Friday, March 15, 2013

Provost Marshal Cunningham

   Captain William Cunningham was notorious for the mistreatment and neglect of American prisoners.  The Irish-born Loyalist served the British as Provost Marshal. 
   On November 25, 1783, the British military withdrew from New York City.  Anticipating the arrival of General George Washington and New York Governor George Clinton, the residents of a home near Chappel Street raised the flag of the United States.  British personnel still occupied the city in the early part of the day.  To Cunningham, the raising of the American colors was premature. 

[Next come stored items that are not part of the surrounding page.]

(* ===== verification/McpRecovery.v ===== *)
(** * MCP gateway: recovery, confirmation and the delivery of audits
    ([internal/mcpgateway/executor.go])

    [Recover] finds out what became of an effect and moves it on: it waits for a running
    request of the server or a running start, settles what was committed, resumes a
    cancellation, records that an unstarted attempt was not sent, and otherwise asks the
    ledger of the provider. [Confirm] records the decision of a user with its audit, and
    [FlushAudit] delivers the outbox. *)

From S2P Require Import Prelude Programs GoText GoCrypto Canonical Identity BrokerTypes McpGateway McpMachine McpStore McpExecutor.
#[local] Open Scope string_scope.
#[local] Open Scope list_scope.
#[local] Open Scope Z_scope.
#[local] Open Scope go_scope.
#[local] Open Scope prog_scope.

(** The zero value of an action is [None]. *)
Inductive RecoveryAction := RecoveryWait | RecoveryRetry | RecoverySettled | RecoveryConfirmation | RecoveryInterrupted.
#[global] Instance RecoveryAction_eq_dec : EqDecision RecoveryAction.
Proof. solve_decision. Defined.
Record RecoveryResult := MkRecovery { ry_Effect : option Effect; ry_Action : option RecoveryAction; ry_Errors : list mcp_error }.
Definition recoveryAction (e : option Effect) : RecoveryAction :=
  match ef_State <$> e with
  | Some StateRetryPending => RecoveryRetry
  | Some StateNeedsConfirmation => RecoveryConfirmation
  | Some StateCompleted => RecoverySettled
  | _ => RecoveryInterrupted
  end.
Definition recovery_failed (e : option Effect) (error : mcp_error) : RecoveryResult := MkRecovery e None [error].
Definition recovered_as (e : Effect) (action : RecoveryAction) : RecoveryResult := MkRecovery (Some e) (Some action) [].
Definition recovered_to (out : option Effect * list mcp_error) : RecoveryResult := MkRecovery out.1 (Some (recoveryAction out.1)) out.2.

   Cunningham led a party to confront the residents and pull down the flag.  A contemporary account, dripping with sarcasm, referred to “the humane and polite” Cunningham shouting at the flag wavers “with his usual politeness,” cursing them with “scores of double headed Damns…in the true Milesian Cadence….”  

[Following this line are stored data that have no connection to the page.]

(* ===== verification/McpProtocol.v ===== *)
(** * MCP gateway: starts and audits

    A provider is started only by the execution that claimed the attempt, once, after the
    current authority, the tool, the credential, the dispatch, the negotiation and the start
    were all granted or recorded; an audit is acknowledged only after it was recorded. *)

From S2P Require Import Prelude Programs GoText GoStrings GoCrypto Canonical Identity BrokerTypes McpGateway McpMachine McpProofs McpReplay McpStore McpStoreProofs McpExecutor McpRecovery McpRequests McpAdmission McpCalm.
#[local] Open Scope string_scope.
#[local] Open Scope list_scope.
#[local] Open Scope Z_scope.
#[local] Open Scope go_scope.

Abbreviation trace := (list (event MCall)) (only parsing).
Definition starts_provider {X} (c : MCall X) : bool := match c with Start _ _ => true | _ => false end.
Definition unstarted (h : trace) : Prop := Forall (fun e => starts_provider (ev_call _ e) = false) h.
Definition calls_broker {X} (c : MCall X) : bool := match c with Sample _ | ResumeSampling _ | Elicit _ | Roots _ => true | _ => false end.
Definition unbrokered (h : trace) : Prop := Forall (fun e => calls_broker (ev_call _ e) = false) h.
Definition seen {X} (c : MCall X) (x : X) (h : trace) : Prop := Programs.Event c x ∈ h.
Lemma seen_here {X} (c : MCall X) (x : X) h : seen c x (Programs.Event c x :: h).
Proof. apply list_elem_of_here. Qed.
Lemma seen_app {X} (c : MCall X) (x : X) l h : seen c x h -> seen c x (l ++ h).
Proof. intros H. apply elem_of_app. by right. Qed.
Lemma seen_later {X Y} (c : MCall X) (x : X) (d : MCall Y) (y : Y) h : seen c x h -> seen c x (Programs.Event d y :: h).
Proof. intros H. by apply list_elem_of_further. Qed.
Create HintDb mcp.
#[export] Hint Resolve seen_here seen_app seen_later : mcp.

(** The entries of the outbox that the repository answered. *)
Definition envelopes {X} (c : MCall X) : X -> list AuditEnvelope :=
  match c in MCall X return X -> list AuditEnvelope with
  | StorePending _ => fun x => match x with Ok pending => pending | Err _ => [] end
  | StoreCommit _ => fun x => match x with Ok s => option_list (st_Audit s) | Err _ => [] end
  | StoreCompleteRequest _ => fun x => match x with Ok s => option_list (sq_Audit s) | Err _ => [] end
  | _ => fun _ => []
  end.
Definition provided (h : trace) (envelope : AuditEnvelope) : Prop := exists e, e ∈ h /\ envelope ∈ envelopes (ev_call _ e) (ev_answer _ e).
Lemma provided_app l h envelope : provided h envelope -> provided (l ++ h) envelope.
Proof. intros (e & He & Hen). exists e. split; [|done]. apply elem_of_app. by right. Qed.
Lemma provided_here {X} (c : MCall X) x h envelope : envelope ∈ envelopes c x -> provided (Programs.Event c x :: h) envelope.
Proof. intros H. eexists. split; [apply list_elem_of_here|done]. Qed.

Section protocol.
Context `{N : Normalizer} (gw : Gateway).

(** ** What a start rests on *)
Definition authorized (h : trace) (c : Call) (scope : ValidatedAuthority) (authorization : ToolAuthorizationPermit) (credential : CredentialPermit) : Prop :=
  (exists authority, seen (ValidateAdmission authority (MkAuthorityRequest (va_EffectID (ca_Scope c)) (va_InvocationID (ca_Scope c)) (ca_RequestDigest c) "mcp.tools.call"))
     (Ok scope) h) /\ sameOperationScope scope (ca_Scope c) = true /\
  seen (Authorize (MkToolRequest scope (ca_ServerID c) (ca_ToolName c) (ca_RequestDigest c) "mcp.tools.call")) (Ok authorization) h /\
  validAuthorizationPermit authorization scope (ca_ServerID c) (ca_ToolName c) (ca_RequestDigest c) = true /\
  exists server tool, registration gw (ca_Scope c) (ca_ServerID c) (ca_ToolName c) = Ok (server, tool) /\
    (cb_Handle (sv_Credential server) <> "" -> ct_Durable credential = true /\ seen (AuthorizeCredential (ct_Request credential)) (Ok credential) h /\
       ct_Request credential = MkCredentialRequest (cb_Handle (sv_Credential server)) (va_TenantID scope) (va_UserID scope) (sv_ServerID server)
         (cb_Audience (sv_Credential server)) (sv_TargetRef server)).
(** The start of a call of the effect [e], as it was last recorded. *)
Record justified (h : trace) (provider : string) (c : ProviderCommand) (e : Effect) : Prop := MkJustified {
  ju_call : provider = ca_ProviderID (ef_Call e) /\ dc_Server (pc_Command c) = serverForEffect (ef_Call e) /\
    dc_ToolName (pc_Command c) = ca_ToolName (ef_Call e) /\ dc_InputCanonical (pc_Command c) = ca_InputCanonical (ef_Call e) /\
    dc_InvocationID (pc_Command c) = va_InvocationID (ca_Scope (ef_Call e)) /\ dc_RequestDigest (pc_Command c) = ca_RequestDigest (ef_Call e) /\
    dc_Attempt (pc_Command c) = at_Attempt (CurrentAttempt e).1;
  ju_authorized : authorized h (ef_Call e) (dc_Scope (pc_Command c)) (pc_Authorization c) (pc_Credential c);
  ju_dispatched : exists q, seen (StoreDispatch q) (Ok (pc_Dispatch c)) h /\ ef_Call (dq_Next q) = ef_Call e /\
    validDispatchPermit (pc_Dispatch c) (dq_Next q) (pc_Authorization c) (dc_Attempt (pc_Command c)) = true;
  ju_negotiated : at_Negotiation (CurrentAttempt e).1 = pc_Negotiation c /\
    validNegotiationReceiptForEffect (pc_Negotiation c) (ef_Call e) (dc_Attempt (pc_Command c)) = true /\
    exists q s, seen (StoreCommit q) (Ok s) h /\ st_Durable s = true /\ tq_Next q = e;
  ju_started : exists q, seen (StoreStart q) (Ok (pc_Start c)) h /\ pq_Effect q = e /\
    validProviderStartPermit (pc_Start c) e (dc_Scope (pc_Command c)) (pc_Dispatch c) = true;
}.
(** A request of a server that the repository let this process handle, of a method that the
    registration of the server allows, while the call runs. *)
Definition request_claimed (h : trace) (claim : ServerRequestPermit) (method : string) : Prop :=
  exists q s server tool, seen (StoreClaimRequest q) (Ok s) h /\ sq_Fresh s = true /\ rr_Permit (sq_Record s) = claim /\ rq_Durable claim = true /\
    rr_State (sq_Record s) = ServerRequestClaimed /\ rr_Method (sq_Record s) = method /\ rq_Scope claim = sq_CurrentScope q /\
    (ef_State (sq_Parent q) = StateDispatched \/ ef_State (sq_Parent q) = StateStreaming) /\
    registrationForEffect gw (sq_Parent q) = Ok (server, tool) /\ method_of method ∈ sv_AllowedServerRequests server.
(** A broker is called for such a request, and no broker was called before: a process calls
    one broker, once. *)
Definition broker_justified (h : trace) {X} (c : MCall X) : Prop :=
  match c with
  | Sample q => unbrokered h /\ request_claimed h (sp_Claim q) sampling_method /\ rq_ClaimGeneration (sp_Claim q) = 1
  | ResumeSampling q => unbrokered h /\ request_claimed h (sp_Claim q) sampling_method /\ rq_ClaimGeneration (sp_Claim q) <> 1
  | Elicit q => unbrokered h /\ request_claimed h (eq_Claim q) elicitation_method /\ rq_ClaimGeneration (eq_Claim q) <= 1
  | Roots scope => unbrokered h /\ exists claim, request_claimed h claim roots_method /\ rq_Scope claim = scope
  | _ => True
  end.
Definition timely (h : trace) {X} (c : MCall X) : Prop :=
  match c with
  | Sample q => broker_justified h (Sample q)
  | ResumeSampling q => broker_justified h (ResumeSampling q)
  | Elicit q => broker_justified h (Elicit q)
  | Roots scope => broker_justified h (Roots scope)
  | Start provider command => unstarted h /\ exists e, justified h provider command e
  | RecordAudit event => exists envelope, provided h envelope /\ an_Event envelope = event
  | StoreAcknowledge n => exists envelope, provided h envelope /\ an_Sequence envelope = n /\ seen (RecordAudit (an_Event envelope)) None h
  | _ => True
  end.
Definition permitted (h : trace) (X : Type) (c : MCall X) : Prop := lawful gw c /\ timely h c.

Connecticut Journal (New Haven), 3 December 1783.
   
Milesian” refers to the legendary Celtic settlers of Ireland who arrived from Spain.  For an account of Cunningham's neglect of wounded officers captured at the Battle of Bunker Hill (June 17, 1775), please consult the post here.  For a fraudulent account of Cunningham's execution for forgery, please visit the post here.
     For Francis Hopkinson's denunciation of Cunningham for the starving American prisoners to death during the 1777-78 British occupation of Philadelphia, please visit this post
  In November 1776, American officer Colonel Samuel Atlee referred to William Cunningham as "the most infamous of mankind" for his cruelty and rudeness to prisoners.